Wenn ich das heute bedenke, was braucht es eigentlich in diesem Amt, was ist kennzeichnend für ein Superintendentenamt, dann glaube ich, muss man es noch ein bisschen anders beschreiben. Es braucht, glaube ich, viele Kompetenzen. Man muss sich schon relativ gut in der evangelischen Kirche auskennen. Man muss schon wissen, wie eine Gemeinde gut funktionieren könnte, wie ein Kirchenkreis, wie das alles zusammenhängt. Was in der Diakonie geschieht, ist noch einmal ein ganz anderes Feld, weil wir da mit den Finanzierungen und den Erwartungen im öffentlichen Bereich unterwegs sind. Man muss schon wissen, wie evangelische Kirche im Kern funktioniert und wie eine Organisation funktioniert.

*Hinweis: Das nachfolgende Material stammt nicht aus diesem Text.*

(** Every goroutine's turns are its numbers in order, up to where it is. *)
Lemma turns_of per sched : ∀ js id j,
  js !! id = Some j → (j ≤ per)%nat →
  ∃ j', (turns per sched js).2 !! id = Some j' ∧ (j ≤ j' ≤ per)%nat ∧
    filter (λ t, t.1 = id) (turns per sched js).1 = (λ d, (id, d)) <$> seq j (j' - j) ∧
    (per ≤ j + length (filter (eq id) sched) → j' = per)%nat.
Proof.
  induction sched as [|x sched IH]; intros js id j Hj Hle; cbn [turns].
  { exists j. rewrite Nat.sub_diag. split_and!; [done|lia|lia|done|]. cbn. lia. }
  destruct (js !! x) as [jx|] eqn:Hx.
  2: { destruct (IH js id j Hj Hle) as (j' & H1 & H2 & H3 & H4). exists j'. split_and!; try done; try lia.
       rewrite filter_cons_False by congruence. done. }
  destruct (decide (jx < per)%nat) as [Hlt|Hge].
  - destruct (decide (x = id)) as [->|Hne].
    + assert (jx = j) as -> by congruence. destruct (IH (<[id:=S j]> js) id (S j)) as (j' & H1 & H2 & H3 & H4).
      { by rewrite list_lookup_insert_eq by by eapply lookup_lt_Some. }
      { lia. }
      destruct (turns per sched (<[id:=S j]> js)) as [ts js']. cbn [fst snd] in *. exists j'.
      split_and!; [done|lia|lia| |].
      * rewrite filter_cons_True by done. rewrite H3. replace (j' - j)%nat with (S (j' - S j)) by lia. done.
      * rewrite filter_cons_True by done. cbn [length]. intros. apply H4. lia.
    + destruct (IH (<[x:=S jx]> js) id j) as (j' & H1 & H2 & H3 & H4); [by rewrite list_lookup_insert_ne|done|].
      destruct (turns per sched (<[x:=S jx]> js)) as [ts js']. cbn [fst snd] in *. exists j'.
      split_and!; [done|lia|lia| |]; rewrite filter_cons_False by (cbn; congruence); done.
  - destruct (IH js id j Hj Hle) as (j' & H1 & H2 & H3 & H4). exists j'. split_and!; [done|lia|lia|done|].
    rewrite filter_cons. case_decide as He; [|done]. subst x. intros _. assert (jx = j) by congruence. lia.
Qed.
(** * dps_jupyter_server_extension/handlers.py: a shallow embedding

    The module proxies seven GET routes of a notebook server to a remote
    job API (the [MAAP] client).  The embedding keeps the shape of the
    Python code:

    - a raised exception is the [Raise] case of [result];
    - the handlers run in the monad [M], which threads the process state
      (the [functools.lru_cache] of [get_maap_config] and the trace of
      observable effects: remote calls, [self.finish], log records) and
      keeps the state reached when an exception is raised;
    - the collaborators that are not part of the module (the contents of
      [maap_environments.json], the [MAAP] client) are the fields of
      [World]. *)

From Stdlib Require Import ZArith NArith String Ascii List Bool Lia.
From stdpp Require Import base option list gmap strings.

#[local] Set Warnings "-register-all".

(** ** Python values used by the module *)

(** [bytes]: the values of [request.arguments]. *)
Abbreviation bytes := (list Byte.byte).

(** A decoded [str], as its sequence of Unicode code points.  The [str]
    values that the module only compares and concatenates (host, uri,
    dictionary keys, response bodies) are kept as [string]. *)
Abbreviation text := (list N).

Inductive exn : Type :=
| FileNotFoundError
| JSONDecodeError
| KeyError (key : string)
| IndexError
| UnicodeDecodeError
| TypeError (what : string)
| ClientError (what : string).

Inductive result (A : Type) : Type :=
| Ok (a : A)
| Raise (e : exn).
Arguments Ok {A} a.
Arguments Raise {A} e.

#[global] Instance result_ret : MRet result := fun A a => Ok a.
#[global] Instance result_bind : MBind result := fun A B f r =>
  match r with
  | Ok a => f a
  | Raise e => Raise e
  end.

(** [needle in hay] for two [str]: substring containment. *)
Fixpoint str_contains (needle hay : string) : bool :=
  String.prefix needle hay ||
  match hay with
  | EmptyString => false
  | String _ rest => str_contains needle rest
  end.

(** ** [bytes.decode("utf-8")], strict error handling *)
Module Utf8.

Definition continuation (b : N) : bool := (0x80 <=? b)%N && (b <=? 0xBF)%N.

Definition low6 (b : N) : N := N.land b 0x3F.

(** A code point that a sequence of the given length may encode: not
    below [least] (no overlong form), no surrogate, at most U+10FFFF. *)
Definition scalar (least cp : N) : bool :=
  (least <=? cp)%N && (cp <=? 0x10FFFF)%N
  && negb ((0xD800 <=? cp)%N && (cp <=? 0xDFFF)%N).

Fixpoint decode (bs : list N) : option text :=
  match bs with
  | [] => Some []
  | b0 :: r0 =>
      if (b0 <? 0x80)%N then cons b0 <$> decode r0
      else if (0xC0 <=? b0)%N && (b0 <=? 0xDF)%N then
        match r0 with
        | b1 :: r1 =>
            let cp := (N.shiftl (N.land b0 0x1F) 6 + low6 b1)%N in
            if continuation b1 && scalar 0x80 cp
            then cons cp <$> decode r1 else None
        | _ => None
        end
      else if (0xE0 <=? b0)%N && (b0 <=? 0xEF)%N then
        match r0 with
        | b1 :: b2 :: r2 =>
            let cp := (N.shiftl (N.land b0 0x0F) 12
                       + N.shiftl (low6 b1) 6 + low6 b2)%N in
            if continuation b1 && continuation b2 && scalar 0x800 cp
            then cons cp <$> decode r2 else None
        | _ => None
        end
      else if (0xF0 <=? b0)%N && (b0 <=? 0xF7)%N then
        match r0 with
        | b1 :: b2 :: b3 :: r3 =>
            let cp := (N.shiftl (N.land b0 0x07) 18
                       + N.shiftl (low6 b1) 12
                       + N.shiftl (low6 b2) 6 + low6 b3)%N in
            if continuation b1 && continuation b2 && continuation b3
               && scalar 0x10000 cp
            then cons cp <$> decode r3 else None
        | _ => None
        end
      else None
  end.

End Utf8.

(** [b.decode("utf-8")] *)
Definition decode_utf8 (b : bytes) : result text :=
  match Utf8.decode (Byte.to_N <$> b) with
  | Some t => Ok t
  | None => Raise UnicodeDecodeError
  end.

(** [value[0]] on a list *)
Definition item0 {A} (value : list A) : result A :=
  match value with
  | x :: _ => Ok x
  | [] => Raise IndexError
  end.

(** [d[key]] on a dict *)
Definition getitem {A} (d : gmap string A) (key : string) : result A :=
  match d !! key with
  | Some v => Ok v
  | None => Raise (KeyError key)
  end.

(** ** [maap_environments.json] *)

(** The value under ["ade_server"]: a JSON string, or a JSON array of
    strings.  [host in v] is substring containment on the first and
    membership on the second. *)
Inductive ade_value : Type :=
| AdeStr (s : string)
| AdeList (l : list string).

Record env_entry : Type := {
  default_host : bool;
  ade_server : ade_value;
  api_server : string
}.

Definition host_in (host : string) (v : ade_value) : bool :=
  match v with
  | AdeStr s => str_contains host s
  | AdeList l => bool_decide (host ∈ l)
  end.

(** [next((x for x in data if p(x)), None)] *)
Definition next_or_None {A} (p : A → bool) (data : list A) : option A :=
  List.find p data.

(** ** Values exchanged with the remote client and with the browser *)

Inductive json : Type :=
| JNull
| JBool (b : bool)
| JNum (n : Z)
| JStr (s : string)
| JArr (items : list json)
| JObj (members : list (string * json)).

(** The object returned by a client method: [resp.ok],
    [resp.status_code], [resp.text] and the outcome of [resp.json()]. *)
Record Response : Type := {
  resp_ok : bool;
  resp_status_code : Z;
  resp_text : string;
  resp_json : result json
}.

Inductive method : Type :=
| getCapabilities | submitJob | deleteJob
| getJobResult | getJobMetrics | getJobStatus | listJobs.

(** A constructed [MAAP] object: the outcome of calling one of its
    methods on the given positional arguments. *)
Definition client : Type := method → list text → result Response.

(** The dict handed to [self.finish]. *)
Inductive content : Type :=
| Text (s : string)
| Json (j : json).

Record envelope : Type := {
  status_code : Z;
  response : content
}.

(** [self.request]: the [Host] header, the path with its query string,
    the decoded query and form arguments, and the raw body. *)
Record Request : Type := {
  host : string;
  uri : string;
  arguments : list (string * list bytes);
  body : bytes
}.

(** ** Process state and collaborators *)

Inductive event : Type :=
| RemoteCall (m : method) (args : list text)
| Finish (chunk : envelope)
| LogRecord (level : Z) (msg : string).

Record State : Type := {
  cache : list (string * option env_entry);
  trace : list event
}.

Record World : Type := {
  (** [json.load(open(path_to_json))]: the parsed file, or the
      exception of [open] or of [json.load]. *)
  config_source : result (list env_entry);
  (** [MAAP(api_host)] *)
  MAAP : string → result client
}.

Definition M (A : Type) : Type := State → result A * State.

#[global] Instance M_ret : MRet M := fun A a s => (Ok a, s).
#[global] Instance M_bind : MBind M := fun A B f m s =>
  match m s with
  | (Ok a, s') => f a s'
  | (Raise e, s') => (Raise e, s')
  end.

Definition raise {A} (e : exn) : M A := fun s => (Raise e, s).

Definition lift {A} (r : result A) : M A := fun s => (r, s).

Definition emit (ev : event) : M unit := fun s =>
  (Ok tt, {| cache := cache s; trace := trace s ++ [ev] |}).
(** The chunks written to one stream, in order. *)
Fixpoint written (s : stream) (tr : list event) : list string :=
  match tr with
  | [] => []
  | EvWrite s' bytes :: tr' =>
      if stream_eqb s s' then bytes :: written s tr' else written s tr'
  | _ :: tr' => written s tr'
  end.

(** The bytes a stream received. *)
Definition bytes_on (s : stream) (tr : list event) : string :=
  String.concat "" (written s tr).

Definition is_hook (e : event) : bool :=
  match e with EvHook _ _ _ => true | _ => false end.

Definition is_mutex (e : event) : bool :=
  match e with EvMutexLock | EvMutexUnlock => true | _ => false end.

Definition is_clock (e : event) : bool :=
  match e with EvClockNow => true | _ => false end.

Definition is_file_event (e : event) : bool :=
  match e with EvWrite (File _) _ | EvFlush _ | EvClose _ => true | _ => false end.

Definition is_sink_event (e : event) : bool :=
  match e with EvWrite _ _ | EvFlush _ | EvClose _ => true | _ => false end.

(** Number of newline characters of a string. *)
Fixpoint count_nl (s : string) : nat :=
  match s with
  | EmptyString => O
  | String c s' => ((if Ascii.eqb c nl then 1 else 0) + count_nl s')%nat
  end.

(** The last character of a string. *)
Fixpoint last_char (s : string) : option ascii :=
  match s with
  | EmptyString => None
  | String c EmptyString => Some c
  | String _ s' => last_char s'
  end.

(** The levels of the enumeration. *)
Definition valid_levelb (lv : Z) : bool := Z.leb 0 lv && Z.leb lv 5.
Lemma sessions_are_never_modified_witness :
  nth_error (heap Inputs.connected) 0
  = Some (newSession None
            {| ua.SessionID := 6%Z; ua.AuthenticationToken := Some 6%Z;
               ua.RevisedSessionTimeout := 60000%Z; ua.ServerNonce := [] |})
  /\ option_map tokenOf
       (nth_error
          (heap (run Examples.goodEnv
                   [CallCreateSession None; CallActivateSession (Some 1);
                    CallClose] Inputs.connected)) 0)
     = Some (Some 6%Z).
Proof.
  split; [reflexivity|].
  exact (proj1 (proj2 (@sessions_are_never_modified Examples.goodEnv
                         [CallCreateSession None;
                          CallActivateSession (Some 1); CallClose]
                         Inputs.connected 0 _ eq_refl))).
Defined.

(** X6.  [ActivateSession] dereferences its argument before it sends
    anything: with a nil pointer, or with a [Session] that has no
    configuration or no response (such as a caller's own zero [Session]), it
    panics with a nil dereference and leaves the state as it was. *)
Theorem ActivateSession_panics_on_incomplete_session env st :
  ActivateSession env None st = Panic panicNilDeref st
  /\ forall a sv,
       nth_error (heap st) a = Some sv ->
       cfg sv = None \/ resp sv = None ->
       ActivateSession env (Some a) st = Panic panicNilDeref st.
Proof.
  split; [reflexivity|]. intros a sv Ha H.
  unfold ActivateSession, bind at 1, deref. rewrite Ha.
  destruct (cfg sv) as [scf|]; [|reflexivity].
  destruct H as [H|H]; [discriminate|].
  unfold bind, gets. now rewrite H.
Qed.

Lemma ActivateSession_panics_on_incomplete_session_witness :
  nth_error (heap (run Examples.goodEnv [CallNewSession] Inputs.connected)) 1
  = Some zeroSession
  /\ ActivateSession Examples.goodEnv (Some 1)
       (run Examples.goodEnv [CallNewSession] Inputs.connected)
     = Panic panicNilDeref
         (run Examples.goodEnv [CallNewSession] Inputs.connected).
Proof.
  split; [reflexivity|].
  apply (proj2 (@ActivateSession_panics_on_incomplete_session
                  Examples.goodEnv
                  (run Examples.goodEnv [CallNewSession] Inputs.connected))
           1 zeroSession eq_refl).
  left; reflexivity.
Defined.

Das zweite ist, das habe ich aus meinem Pastorsein mitgekriegt, man muss auch so etwas wie eine Freude am Verkündigen haben. Man muss auch eine Freude haben, wenn wir als Christen in die Bibel schauen und gleichzeitig in unsere Zeit und in unsere Kirche. Da wird auch zu Recht erwartet, dass ein leitendes Amt, ein Superintendentenamt dazu Aussagen trifft, schriftlich, mündlich, Vorträge. Und im Kern ist es jedoch das vom Anfang, viel Kommunikation.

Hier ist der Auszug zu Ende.